私が代表を務めるNGO南遊の会主催のベトナムマングローブ植林スタディツアーも2年間ストップしています。しかし、いつまでも活動停止状態という訳にもいきませんので、国内でのスタディツアーとマングローブ植林地での持続的な森林資源利用の可能性を探るため、「里山資本主義」を標榜し木質バイオマスを始めとした地域資源の活用に積極的に取り組んでいる岡山県真庭市に、先週末NGOの仲間達と1泊2日で視察に行ってきました。

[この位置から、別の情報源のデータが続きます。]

Definition demo_readiness : ReadinessRuntimeState :=
  match readiness_new 21 with
  | Ok s => s
  | Err _ =>
      let f := {| cellular := None; runtime := {| rf_generation := 21 |}; proxy := None; credential := None; mesh := None |} in
      {| facts := f; probe := EgressProbe.new; observation := None; projected := Unknown; probe_in_flight := false;
         refresh_epoch := 0; refresh_pending := false; credentials := None; observer := None; closed := false |}
  end.

Definition demo_world : readiness_threads := readiness_start demo_readiness demo_mesh.

(** The mesh admits an address, a proxy is installed and starts, the cellular
    policy is enforced: thread 5 is the probe. *)
Definition demo_setup : list demo_act :=
  [New (CallMeshVpn 1 (UniqueVpn [demo_address])); Go 0 20;
   New (CallMeshInstall 7); Go 1 20;
   New (CallCellular {| publication_admission := demo_admission true 11; publication_result := Enforced |}); Go 2 20;
   New (CallMeshFact (snapshot_locked (MeshComposition.transport (run mesh_alone demo_mesh (take 1 demo_opening))) true)); Go 3 20;
   New (CallProxyStarted 31 51 (lit "user") (lit "secret")); Go 4 20].

Definition all_finished (w : readiness_threads) : bool :=
  forallb (fun p => match p with Ret _ => true | Do _ _ => false end) (threads w).

Definition demo_ready : list (sched readiness_input readiness_caller) := play (demo_setup ++ [Go 5 40]).

(** The first start of an ingress. *)
Fixpoint split_start (t : list (nat * rev))
    : option (list (nat * rev) * nat * (Z * list MeshPortForward * executor_id) * result MeshTransportError bool * list (nat * rev)) :=
  match t with
  | [] => None
  | (i, e) :: t =>
      match e with
      | existT (RMesh (MStart epoch m p)) x => Some ([], i, (epoch, m, p), x, t)
      | e => match split_start t with
             | Some (t1, j, a, x, t2) => Some ((i, e) :: t1, j, a, x, t2)
             | None => None
             end
      end
  end.

Lemma split_start_spec t t1 i epoch m p x t2 :
  split_start t = Some (t1, i, (epoch, m, p), x, t2) -> t = t1 ++ (i, rdid (RMesh (MStart epoch m p)) x) :: t2.
Proof.
  revert t1. induction t as [|[j [r y]] t IH]; intros t1 H; [done|].
  assert (match split_start t with
    | Some (t1, j', a, x, t2) => Some ((j, rdid r y) :: t1, j', a, x, t2) | None => None end
    = Some (t1, i, (epoch, m, p), x, t2) -> (j, rdid r y) :: t = t1 ++ (i, rdid (RMesh (MStart epoch m p)) x) :: t2) as Hn.
  { intros H'. destruct (split_start t) as [[[[[t1' i'] a'] x'] t2']|]; [|done]. injection H' as <- -> -> -> ->.
    cbn. f_equal. by apply IH. }
  destruct r as [|[]| | | | |]; try (by apply Hn). cbn in H. injection H as <- -> -> -> -> -> ->. done.
Qed.

(** ** Properties *)

(** The facts the runtime holds agree on this binding. *)
Definition binds (s : ReadinessRuntimeState) (b : ProbeBinding) : Prop :=
  coherent (input_for (facts s) (probe s) (observation s)) b.

(** C4: READY is always justified.  Whatever observations, probes, refresh timers,
    mesh calls and shutdowns interleave, as long as a freshness marker is left:
    when the runtime projects READY, the facts it holds are coherent and bind
    exactly the probe that succeeded, and it is not shut down; a probe that is
    outstanding is one for the binding the facts form now, is reported as in
    flight, and no refresh is pending beside it; and a runtime that was shut down
    projects UNKNOWN and has forgotten the credentials. *)
Theorem ready_justified g s m es :
  readiness_new g = Ok s ->
  let s' := readiness (shared (readiness_runs (readiness_start s m) es)) in
  last_freshness (probe s') < u64_max ->
  (projected s' = Ready -> closed s' = false /\ exists b f,
     binds s' b /\
     observation s' = Some {| obs_outcome := Succeeded; obs_binding := b; obs_freshness := f |}) /\
  (forall t, EgressProbe.current (probe s') = Some t ->
     binds s' (ticket_binding t) /\
     probe_in_flight s' = true /\ refresh_pending s' = false /\ closed s' = false) /\
  (closed s' = true -> projected s' = Unknown /\ credentials s' = None).
Proof.
  intros Hs s' Hf. assert (until_exhausted readiness_ok s') as [_ [He|Hok]].
  { apply readiness_runs_inv; [exact renter_ok|]. apply readiness_new_ok in Hs. split; [apply Hs|by right]. }
  { unfold exhausted in He. lia. }
  split_and!.
  - intros (o & Ho & Hsucc)%(ro_ready _ Hok). destruct (ro_observation _ Hok o Ho) as [Hform Hc]. split; [done|].
    exists (obs_binding o), (obs_freshness o). split; [|destruct o; cbn in *; by subst].
    by apply probe_eligibility_Eligible, formed_eligible.
  - intros t Ht. destruct (ro_ticket _ Hok t Ht) as (Hform & Hc & Hp). split_and!; try done.
    + by apply probe_eligibility_Eligible, formed_eligible.
    + rewrite (ro_flight _ Hok), Ht. done.
  - apply (ro_closed _ Hok).
Qed.

Lemma ready_justified_witness :
  let s' := readiness (shared (readiness_runs demo_world demo_ready)) in
  projected s' = Ready /\ closed s' = false /\ exists b f,
    binds s' b /\
    observation s' = Some {| obs_outcome := Succeeded; obs_binding := b; obs_freshness := f |}.
Proof.
  intros s'. assert (projected s' = Ready) as Hr by (vm_compute; reflexivity). split; [exact Hr|].
  refine (proj1 (ready_justified 21 demo_readiness demo_mesh demo_ready _ _) Hr); vm_compute; reflexivity.
Defined.

(** Ingress and readiness rest on evidence.  In every interleaving: the mesh is
    told that the product is ready only by a thread whose last four steps were a
    look at the clock, a network probe that succeeded, another look at the clock
    less than the probe budget later, and the completion section answering READY.
    The ingress is started only by a thread whose last three steps saw the mesh
    admission, a proxy installed with the readiness bit set, and that proxy
    healthy; it is started for exactly that proxy, that admission epoch and the
    canonical ports.  And a probe is spawned only with credentials of the version
    its ticket is bound to. *)
Theorem serving_discipline w es t1 i r x t2 :
  readiness_events {| shared := w; threads := [] |} es = t1 ++ (i, rdid r x) :: t2 -> readiness_safe (own i t1) r x.
Proof. apply readiness_events_safe. Qed.

Lemma serving_discipline_witness :
  match split_start (readiness_events demo_world demo_ready) with
  | Some (t1, i, (epoch, m, p), started, _) =>
      started = Ok true /\ epoch = 1 /\ p = 7 /\ ingress_allowed epoch p (own i t1) /\ m = proxy_transport_mappings
  | None => False
  end.
Proof.
  destruct (split_start _) as [[[[[t1 i] [[epoch m] p]] started] t2]|] eqn:E; [|vm_compute in E; discriminate].
  assert (started = Ok true /\ epoch = 1 /\ p = 7) as (-> & -> & ->).
  { apply (f_equal (option_map (fun '(_, _, (epoch, _, p), x, _) => (x, epoch, p)))) in E. vm_compute in E. by injection E. }
  do 3 (split; [reflexivity|]). apply split_start_spec in E.
  exact (serving_discipline (shared demo_world) demo_ready t1 i (RMesh (MStart 1 m 7)) (Ok true) t2 E).
Defined.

ここでは真庭バイオマス発電株式会社と銘建工業株式会社の2つの木質バイオマス発電所(それぞれ、出力1万kw/hと5千kw/h)が稼働しています。前者は真庭市や真庭森林組合等の10団体が事業主体となり設立された組織で、地域の間伐材や未利用残材、製材クズ、一般家庭の庭木の剪定材などをバイオマス集積基地で買い取り、そこでチップ化して燃料に用いています。後者は集成材等の製造工程で発生する削り屑や端材を燃料としています。このような地域を挙げての「大きな里山資本主義」の一方で、「小さな里山資本主義」と称し、市内の各地区ではそれぞれの地域資源を活用した取り組みも活発に行われています。鳥取県境に位置する中和(ちゅうか)地区では、宿泊施設津黒高原荘が灯油ボイラから薪ボイラへ切り替え、地域振興会社アシタカが地区内から集めた材で生産した薪を使用しています。その他にも、地域住民と地域おこし協力隊員や移住者が一体となった様々な取り組みがなされており、過疎化が進む中山間地域の持続可能な社会の在り方を考える上で大きなヒントが得られる地域だと実感できました。